Die Berufung der Beklagten gegen das Endurteil des Arbeitsgerichtes München vom 12.10.2005 hat somit insgesamt keinen Erfolg.

II.

Dagegen hat die zulässige Berufung des Klägers Erfolg. Das Arbeitsgericht hat den Antrag auf Weiterbeschäftigung bis zum rechtskräftigen Abschluss des Kündigungsschutzprozesses zu Unrecht abgewiesen. Nach ständiger Rechtsprechung des BAG (vgl. GS EzA Nr. 9 zu § 611 BGB Beschäftigungspflicht) besteht ein Weiterbeschäftigungsanspruch - außer im Falle der offensichtlichen Unwirksamkeit der Kündigung - dann, wenn ein die Unwirksamkeit der Kündigung feststellendes Instanzurteil ergeht und keine besonderen Umstände vorliegen, die ein überwiegendes Interesse des Arbeitgebers begründen, den Arbeitnehmer nicht weiter beschäftigen zu müssen. Nach einem der Kündigungsschutzklage stattgebenden Instanzurteil besteht also grundsätzlich ein Weiterbeschäftigungsanspruch des Arbeitnehmers, auch wenn die Kündigung nicht offensichtlich unwirksam ist (vgl. auch KR-Etzel § 102 BetrVG Rz. 275).

Es mag sein, dass die Beklagte "Zweifel an der persönlichen Integrität des Klägers hat, und diese auch durch das Ersturteil nicht ausgeräumt sind". Wenn die ausgesprochenen Kündigungen bereits aus formalen Gründen rechtsunwirksam sind, so besteht das Arbeitsverhältnis fort und die Beklagte hat diesen Rechtszustand hinzunehmen. Sind die Kündigungen bereits aus formalen Gründen unwirksam und wird deshalb der Kündigungsvorwurf nicht aufgeklärt und bleibt er weiter streitig, so kann die Beklagte den Kläger nicht einfach so behandeln, als wäre der Vorwurf zutreffend und die Kündigung gerechtfertigt.
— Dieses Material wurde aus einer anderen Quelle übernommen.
(** * The in-process asynchronous task engine (AsyncTaskService)

    A shallow embedding of
    [src/infrastructure/async-tasks/async-task.service.ts].

    Conventions of the embedding:
    - JavaScript numbers that hold millisecond instants, durations and
      counters are integers ([Z]); a [Date] is its [getTime()] value.
    - Task records are JavaScript objects that the registry (a [Map]) and the
      suspended activations of [processNextTask] share by reference.  The
      objects live in a store ([heap]) indexed by reference; the [Map] holds
      references, in insertion order.
    - An [async] method is split at its [await]: the synchronous part runs as
      one step, the continuation as a later step.  Timers and promise
      settlements are events delivered by the event loop.
    - Clock readings taken inside one synchronous run are the same instant
      [now]; the random suffix of a task id is an input [rnd]. *)

From stdpp Require Import base list strings pretty.

Local Open Scope Z_scope.

(** ** Data model *)

Inductive Priority := low | normal | high.
Inductive Status := pending | running | completed | failed.

#[global] Instance Priority_eq_dec : EqDecision Priority.
Proof. solve_decision. Defined.
#[global] Instance Status_eq_dec : EqDecision Status.
Proof. solve_decision. Defined.

(** [TaskOptions]: every field may be omitted. *)
Module TaskOptions.
Record t := mk {
  delay : option Z;
  priority : option Priority;
  retries : option Z;
  retryDelay : option Z;
  timeout : option Z
}.
(** The default argument [options = {}]. *)
Definition empty : t := mk None None None None None.
End TaskOptions.

(** [Required<TaskOptions>]. *)
Record RequiredTaskOptions := mkOptions {
  delay : Z;
  priority : Priority;
  retries : Z;
  retryDelay : Z;
  timeout : Z
}.

(** A handler is an opaque closure; only its identity matters here. *)
Definition Handler := nat.

Record QueuedTask := mkTask {
  id : string;
  name : string;
  handler : Handler;
  options : RequiredTaskOptions;
  createdAt : Z;
  attempts : Z;
  lastAttempt : option Z;
  nextRetry : option Z;
  status : Status
}.

Definition set_status (st : Status) (t : QueuedTask) : QueuedTask :=
  mkTask (id t) (name t) (handler t) (options t) (createdAt t) (attempts t)
         (lastAttempt t) (nextRetry t) st.
Definition set_attempts (n : Z) (t : QueuedTask) : QueuedTask :=
  mkTask (id t) (name t) (handler t) (options t) (createdAt t) n
         (lastAttempt t) (nextRetry t) (status t).
Definition set_lastAttempt (d : Z) (t : QueuedTask) : QueuedTask :=
  mkTask (id t) (name t) (handler t) (options t) (createdAt t) (attempts t)
         (Some d) (nextRetry t) (status t).
Definition set_nextRetry (d : Z) (t : QueuedTask) : QueuedTask :=
  mkTask (id t) (name t) (handler t) (options t) (createdAt t) (attempts t)
         (lastAttempt t) (Some d) (status t).

Record ByPriority := mkByPriority {
  bp_high : Z;
  bp_normal : Z;
  bp_low : Z
}.
(** * HDict: a hashable dictionary

    A shallow embedding of [hdict/dictionary.py] and the properties of
    its constructor, coercing [__setitem__], factory-backed [__getitem__],
    [__hash__] and JSON helpers.

    Python objects are modelled as values of the inductive type [PyVal];
    object identity and aliasing are not modelled.  A method that may raise
    returns a [Result]; a method that mutates [self] returns the new [self]. *)

From Stdlib Require Import ZArith List String Ascii Bool Lia Permutation.
From Stdlib Require Import DecimalString.
Import ListNotations.
Open Scope string_scope.
Open Scope list_scope.
Open Scope Z_scope.

Set Warnings "-register-all".

(** ** Python values *)

(** The objects that reach the dictionary.  Strings are ASCII, so that the
    length of a [string] is the number of its characters.  A plain [dict] and
    an [HDict] keep their entries in insertion order.  A zero-argument
    callable is identified by [fid] (functions compare by identity) and
    yields [results n] on its call number [n]. *)
Inductive PyVal : Type :=
| PNone
| PInt (z : Z)
| PStr (s : string)
| PTuple (elems : list PyVal)
| PList (elems : list PyVal)
| PDict (entries : list (PyVal * PyVal))
| PHDict (entries : list (PyVal * PyVal)) (factory : PyVal)
| PFunc (fid : nat) (results : nat -> PyVal).

Definition Entries := list (PyVal * PyVal).

(** Induction principle that reaches inside tuples, lists and mappings. *)
Section PyVal_induction.
Variable P : PyVal -> Prop.
Hypothesis HNone : P PNone.
Hypothesis HInt : forall z, P (PInt z).
Hypothesis HStr : forall s, P (PStr s).
Hypothesis HTuple : forall l, Forall P l -> P (PTuple l).
Hypothesis HList : forall l, Forall P l -> P (PList l).
Hypothesis HDict : forall es,
    Forall (fun e => P (fst e) /\ P (snd e)) es -> P (PDict es).
Hypothesis HHDict : forall es f,
    Forall (fun e => P (fst e) /\ P (snd e)) es -> P (PHDict es f).
Hypothesis HFunc : forall i r, P (PFunc i r).

Fixpoint PyVal_nested_ind (v : PyVal) : P v :=
  let on_list :=
      fix on_list (l : list PyVal) : Forall P l :=
        match l with
        | [] => Forall_nil _
        | x :: r => Forall_cons _ (PyVal_nested_ind x) (on_list r)
        end in
  let on_entries :=
      fix on_entries (es : Entries)
        : Forall (fun e => P (fst e) /\ P (snd e)) es :=
        match es with
        | [] => Forall_nil _
        | (k, x) :: r =>
            Forall_cons (k, x)
              (conj (PyVal_nested_ind k) (PyVal_nested_ind x))
              (on_entries r)
        end in
  match v with
  | PNone => HNone
  | PInt z => HInt z
  | PStr s => HStr s
  | PTuple l => HTuple l (on_list l)
  | PList l => HList l (on_list l)
  | PDict es => HDict es (on_entries es)
  | PHDict es f => HHDict es f (on_entries es)
  | PFunc i r => HFunc i r
  end.
End PyVal_induction.

(** ** The abstract base classes the source tests with [isinstance] *)

(** [isinstance(v, typing.Hashable)]: the class defines [__hash__].  [list]
    and [dict] do not; [HDict] does. *)
Definition is_Hashable (v : PyVal) : bool :=
  match v with
  | PList _ | PDict _ => false
  | _ => true
  end.

(** [isinstance(v, typing.Mapping)] *)
Definition is_Mapping (v : PyVal) : bool :=
  match v with
  | PDict _ | PHDict _ _ => true
  | _ => false
  end.

(** [isinstance(v, typing.Sequence)] *)
Definition is_Sequence (v : PyVal) : bool :=
  match v with
  | PStr _ | PTuple _ | PList _ => true
  | _ => false
  end.

(** [isinstance(v, typing.Callable)] *)
Definition is_Callable (v : PyVal) : bool :=
  match v with
  | PFunc _ _ => true
  | _ => false
  end.

(** The characters of a string, each as a one-character string. *)
Fixpoint chars (s : string) : list PyVal :=
  match s with
  | EmptyString => []
  | String c r => PStr (String c EmptyString) :: chars r
  end.

(** The items of a sequence, in order: what indexing and unpacking see. *)
Definition seq_items (v : PyVal) : option (list PyVal) :=
  match v with
  | PStr s => Some (chars s)
  | PTuple l | PList l => Some l
  | _ => None
  end.

(** [v.items()] of a mapping *)
Definition items (v : PyVal) : Entries :=
  match v with
  | PDict es | PHDict es _ => es
  | _ => []
  end.

(** ** Equality and hashability of values *)

Fixpoint list_eqb {A B} (f : A -> B -> bool) (l1 : list A) (l2 : list B)
  : bool :=
  match l1, l2 with
  | [], [] => true
  | x :: r1, y :: r2 => f x y && list_eqb f r1 r2
  | _, _ => false
  end.

(** Python's [==].  Sequences compare item by item; two mappings are equal
    when they hold the same entries, whatever the order, the class ([dict] or
    [HDict]) and the factory.  The interpreter compares the sizes and looks
    every entry of one mapping up in the other ([dict_equal] below); on
    mappings with pairwise different keys that is the same relation
    ([py_eq_as_computed]). *)
Fixpoint py_eq (a b : PyVal) {struct a} : bool :=
  match a, b with
  | PNone, PNone => true
  | PInt x, PInt y => Z.eqb x y
  | PStr s, PStr t => String.eqb s t
  | PTuple l1, PTuple l2 => list_eqb py_eq l1 l2
  | PList l1, PList l2 => list_eqb py_eq l1 l2
  | PDict e1, PDict e2 | PDict e1, PHDict e2 _
  | PHDict e1 _, PDict e2 | PHDict e1 _, PHDict e2 _ =>
      forallb (fun p => existsb (fun q =>
                 py_eq (fst p) (fst q) && py_eq (snd p) (snd q)) e2) e1
      && forallb (fun q => existsb (fun p =>
                 py_eq (fst p) (fst q) && py_eq (snd p) (snd q)) e1) e2
  | PFunc i _, PFunc j _ => Nat.eqb i j
  | _, _ => false
  end.

(** [hash(v)] succeeds: every part that gets hashed is hashable.  Hashing an
    [HDict] hashes its keys. *)
Fixpoint py_hashable (v : PyVal) : bool :=
  match v with
  | PNone | PInt _ | PStr _ | PFunc _ _ => true
  | PTuple l => forallb py_hashable l
  | PList _ | PDict _ => false
  | PHDict es _ => forallb (fun e => py_hashable (fst e)) es
  end.

(** ** Exceptions *)

Inductive PyError : Type :=
| ValueError_arguments
    (* "An even number of arguments must be passed if keys and values are
       to be passed into a HDict individually" *)
| ValueError_value_not_hashable
    (* "An item cannot be inserted into a HDict - the value is not hashable" *)
| ValueError_key_not_hashable
    (* "An item cannot be inserted into a HDict - the key is not hashable" *)
| TypeError_unhashable       (* raised by the built-in dict and set *)
| TypeError_call             (* a call whose arguments cannot be bound *)
| TypeError_not_serializable (* raised by the JSON encoder *)
| KeyError (key : PyVal).

Inductive Result (A : Type) : Type :=
| Ok (a : A)
| Raise (e : PyError).
Arguments Ok {A} a.
Arguments Raise {A} e.

Notation "x <- e ;; k" :=
  (match e with Ok x => k | Raise err => Raise err end)
    (at level 61, e at next level, right associativity).

(** ** The built-in [dict] *)

(** The slot of a key: the first entry whose stored key equals it. *)
Fixpoint dict_lookup (es : Entries) (k : PyVal) : option PyVal :=
  match es with
  | [] => None
  | (k0, v0) :: rest => if py_eq k0 k then Some v0 else dict_lookup rest k
  end.

(** Writing a slot: an equal key keeps its stored key object and its
    position and gets the new value; a new key is appended. *)
Fixpoint dict_store (es : Entries) (k v : PyVal) : Entries :=
  match es with
  | [] => [(k, v)]
  | (k0, v0) :: rest =>
      if py_eq k0 k then (k0, v) :: rest else (k0, v0) :: dict_store rest k v
  end.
Selbst wenn es der Vorstandsvorsitzende der Beklagten als unzumutbar ansieht, dass ihn der Kläger weiterhin als Kraftfahrer chauffiert, so mag die Beklagte den Kläger mit anderen Fahrten beauftragen, oder ihn in einer anderen gleichwertigen Position beschäftigen. Damit kann sie unter Umständen auch die befürchtete Doppelbesetzung der Stelle als Kraftfahrer für den Vorstandsvorsitzenden vermeiden.

Es wird nicht verkannt, dass es der Beklagten widerstrebt, den Kläger bis zum Abschluss des Kündigungsschutzverfahrens weiterzubeschäftigen und es ihr eventuell organisatorische Probleme bereitet; dies hat sie aber nach der arbeitsgerichtlichen Entscheidung, dass die ausgesprochenen Kündigungen rechtsunwirksam sind, hinzunehmen, genauso wie es der Kläger bis zu dieser Entscheidung hinzunehmen hatte, dass er nicht beschäftigt wurde.

III.

Die Kostenentscheidung beruht auf §§ 97 Abs. 1, 91 Abs. 1 ZPO.
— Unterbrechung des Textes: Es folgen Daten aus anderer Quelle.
(** The response bodies read to the end, and the ones closed. *)
Definition bodies_read {Event : Type} (cs : list (call Event)) : list http.ReadCloser :=
  omap (fun c => match c with ReadAll b => Some b | _ => None end) cs.

Definition bodies_closed {Event : Type} (cs : list (call Event)) : list http.ReadCloser :=
  omap (fun c => match c with Close b => Some b | _ => None end) cs.

(** The method and the address of each [http.NewRequest]. *)
Definition targets {Event : Type} (cs : list (call Event)) : list (string * string) :=
  omap (fun c => match c with NewRequest method url _ => Some (method, url) | _ => None end)
    cs.

(** The configuration loaders called: [true] for
    [restclient.InClusterConfig], [false] for the kubeconfig one. *)
Definition loaders {Event : Type} (cs : list (call Event)) : list bool :=
  omap (fun c => match c with
                 | InClusterConfig => Some true
                 | ClientConfig => Some false
                 | _ => None
                 end) cs.

(** The configurations handed to [clientset.NewForConfig]. *)
Definition configured {Event : Type} (cs : list (call Event)) : list rest.Config :=
  omap (fun c => match c with NewForConfig c => Some c | _ => None end) cs.

(** The clients whose server version was asked for. *)
Definition tested {Event : Type} (cs : list (call Event)) : list Clientset :=
  omap (fun c => match c with ServerVersion c => Some c | _ => None end) cs.

(** The addresses handed to [http.ListenAndServe], and the patterns handed
    to [http.HandleFunc]. *)
Definition listening {Event : Type} (cs : list (call Event)) : list string :=
  omap (fun c => match c with ListenAndServe addr => Some addr | _ => None end) cs.

Definition handled {Event : Type} (cs : list (call Event)) : list string :=
  omap (fun c => match c with HandleFunc pattern => Some pattern | _ => None end) cs.

(** The calls made before the first informer is started. *)
Fixpoint until_started {Event : Type} (cs : list (call Event)) : list (call Event) :=
  match cs with
  | [] => []
  | GoRun _ :: _ => []
  | c :: cs => c :: until_started cs
  end.


(** The envelope a handler of type [type] makes of [obj]: one for an event
    behind a pointer, none otherwise. *)
Definition envelope_of {Event : Type} (fl : Flags) (type : string) (obj : object Event)
  : list (DomeosEvent Event) :=
  match obj with
  | ptr_Event (Some e) =>
      [{| K8sEvent := e; ClusterId := clusterId fl; ClusterApi := apiserver fl;
          Type_ := type |}]
  | _ => []
  end.

(** The check of line 79 lets the flags pass. *)
Definition apiserver_known (fl : Flags) : bool :=
  negb (String.eqb (apiserver fl) "" && negb (inCluster fl)).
Gegen dieses Urteil kann die Beklagte Revision zum Bundesarbeitsgericht einlegen.

Die Revision muss innerhalb einer Frist von einem Monat eingelegt und innerhalb einer Frist von zwei Monaten begründet werden. Beide Fristen beginnen mit der Zustellung des in vollständiger Form abgefassten Urteiles, spätestens aber mit Ablauf von fünf Monaten nach der Verkündung des Urteiles.